==== Supplied records
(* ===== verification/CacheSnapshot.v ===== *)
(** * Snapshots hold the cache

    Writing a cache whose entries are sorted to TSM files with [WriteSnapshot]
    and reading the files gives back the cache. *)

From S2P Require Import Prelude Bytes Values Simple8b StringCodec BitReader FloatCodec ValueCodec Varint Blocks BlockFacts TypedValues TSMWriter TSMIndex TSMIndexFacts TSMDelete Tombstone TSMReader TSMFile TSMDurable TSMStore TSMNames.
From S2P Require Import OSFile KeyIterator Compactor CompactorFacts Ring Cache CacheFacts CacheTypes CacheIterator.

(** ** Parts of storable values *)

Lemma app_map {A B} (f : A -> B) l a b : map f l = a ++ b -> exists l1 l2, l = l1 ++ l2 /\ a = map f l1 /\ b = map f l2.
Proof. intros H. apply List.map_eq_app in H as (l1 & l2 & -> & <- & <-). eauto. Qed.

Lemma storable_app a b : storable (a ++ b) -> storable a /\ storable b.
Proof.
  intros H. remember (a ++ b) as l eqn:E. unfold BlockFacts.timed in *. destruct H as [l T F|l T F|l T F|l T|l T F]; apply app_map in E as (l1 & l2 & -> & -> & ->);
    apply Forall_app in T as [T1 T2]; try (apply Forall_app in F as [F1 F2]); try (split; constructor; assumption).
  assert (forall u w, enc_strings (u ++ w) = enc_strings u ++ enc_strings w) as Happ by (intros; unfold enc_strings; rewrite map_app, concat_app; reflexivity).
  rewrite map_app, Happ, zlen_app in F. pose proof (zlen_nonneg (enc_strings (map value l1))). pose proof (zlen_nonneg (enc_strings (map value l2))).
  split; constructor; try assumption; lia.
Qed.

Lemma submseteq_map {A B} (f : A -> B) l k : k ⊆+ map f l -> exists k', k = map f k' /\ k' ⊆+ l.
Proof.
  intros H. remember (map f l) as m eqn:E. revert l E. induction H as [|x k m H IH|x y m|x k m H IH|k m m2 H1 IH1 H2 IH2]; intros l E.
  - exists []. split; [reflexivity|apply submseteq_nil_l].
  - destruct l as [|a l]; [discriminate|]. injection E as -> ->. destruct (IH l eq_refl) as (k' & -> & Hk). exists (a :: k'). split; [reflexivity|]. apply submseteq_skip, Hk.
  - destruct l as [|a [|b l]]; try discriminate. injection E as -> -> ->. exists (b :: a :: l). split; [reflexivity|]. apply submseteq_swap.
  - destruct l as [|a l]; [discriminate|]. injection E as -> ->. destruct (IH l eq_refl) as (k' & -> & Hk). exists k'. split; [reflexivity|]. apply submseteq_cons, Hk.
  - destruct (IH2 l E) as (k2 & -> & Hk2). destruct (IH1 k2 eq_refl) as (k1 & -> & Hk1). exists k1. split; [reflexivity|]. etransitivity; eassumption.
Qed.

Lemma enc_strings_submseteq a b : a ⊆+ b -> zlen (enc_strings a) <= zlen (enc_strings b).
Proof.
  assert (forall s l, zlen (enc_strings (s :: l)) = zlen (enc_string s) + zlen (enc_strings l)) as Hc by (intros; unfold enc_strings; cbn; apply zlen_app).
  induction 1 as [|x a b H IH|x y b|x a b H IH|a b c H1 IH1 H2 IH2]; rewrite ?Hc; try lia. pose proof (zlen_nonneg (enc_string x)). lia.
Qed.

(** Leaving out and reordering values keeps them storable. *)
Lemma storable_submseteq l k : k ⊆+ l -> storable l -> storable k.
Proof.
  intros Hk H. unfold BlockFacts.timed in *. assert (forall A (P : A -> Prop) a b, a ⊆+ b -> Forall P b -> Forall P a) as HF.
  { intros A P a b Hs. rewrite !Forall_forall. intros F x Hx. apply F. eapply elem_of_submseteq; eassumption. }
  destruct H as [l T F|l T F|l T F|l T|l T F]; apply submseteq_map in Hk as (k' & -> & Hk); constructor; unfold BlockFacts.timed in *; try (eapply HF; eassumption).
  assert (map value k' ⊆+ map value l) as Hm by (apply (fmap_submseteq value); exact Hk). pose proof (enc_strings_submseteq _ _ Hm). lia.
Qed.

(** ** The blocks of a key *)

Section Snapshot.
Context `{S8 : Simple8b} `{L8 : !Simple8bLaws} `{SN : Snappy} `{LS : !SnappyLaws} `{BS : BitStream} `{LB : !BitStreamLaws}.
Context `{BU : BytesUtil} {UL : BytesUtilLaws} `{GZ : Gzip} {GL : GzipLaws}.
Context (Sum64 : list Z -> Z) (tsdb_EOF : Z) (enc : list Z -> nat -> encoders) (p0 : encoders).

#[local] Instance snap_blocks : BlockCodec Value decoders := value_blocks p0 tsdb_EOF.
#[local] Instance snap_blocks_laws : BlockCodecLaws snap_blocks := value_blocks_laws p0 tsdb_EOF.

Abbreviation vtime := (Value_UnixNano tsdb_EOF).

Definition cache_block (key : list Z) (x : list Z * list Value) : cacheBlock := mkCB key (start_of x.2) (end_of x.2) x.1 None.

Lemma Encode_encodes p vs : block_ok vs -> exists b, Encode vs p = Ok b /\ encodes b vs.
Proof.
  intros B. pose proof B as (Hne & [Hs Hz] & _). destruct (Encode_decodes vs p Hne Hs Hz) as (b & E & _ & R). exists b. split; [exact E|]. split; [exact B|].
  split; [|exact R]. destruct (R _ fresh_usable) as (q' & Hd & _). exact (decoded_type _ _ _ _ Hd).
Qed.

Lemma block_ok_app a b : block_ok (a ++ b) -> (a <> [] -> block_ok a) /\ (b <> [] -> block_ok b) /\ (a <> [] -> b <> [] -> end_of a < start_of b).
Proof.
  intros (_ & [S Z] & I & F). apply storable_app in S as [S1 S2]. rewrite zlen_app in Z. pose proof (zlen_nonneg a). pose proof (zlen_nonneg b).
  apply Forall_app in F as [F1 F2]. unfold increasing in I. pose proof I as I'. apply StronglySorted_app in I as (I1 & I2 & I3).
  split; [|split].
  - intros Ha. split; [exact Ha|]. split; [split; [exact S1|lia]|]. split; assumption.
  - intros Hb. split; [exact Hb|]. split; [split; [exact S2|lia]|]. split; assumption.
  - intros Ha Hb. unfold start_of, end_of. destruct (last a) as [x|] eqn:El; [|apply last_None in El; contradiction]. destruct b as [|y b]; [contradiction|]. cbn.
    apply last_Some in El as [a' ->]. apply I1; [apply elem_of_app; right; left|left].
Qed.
========
# Brief
What do the lines above say from the one containing "apply submseteq_skip, Hk." down to the one containing "apply submseteq_cons, Hk."? Return them exactly, both end lines included, and only them.

# Written answer
  - destruct l as [|a l]; [discriminate|]. injection E as -> ->. destruct (IH l eq_refl) as (k' & -> & Hk). exists (a :: k'). split; [reflexivity|]. apply submseteq_skip, Hk.
  - destruct l as [|a [|b l]]; try discriminate. injection E as -> -> ->. exists (b :: a :: l). split; [reflexivity|]. apply submseteq_swap.
  - destruct l as [|a l]; [discriminate|]. injection E as -> ->. destruct (IH l eq_refl) as (k' & -> & Hk). exists k'. split; [reflexivity|]. apply submseteq_cons, Hk.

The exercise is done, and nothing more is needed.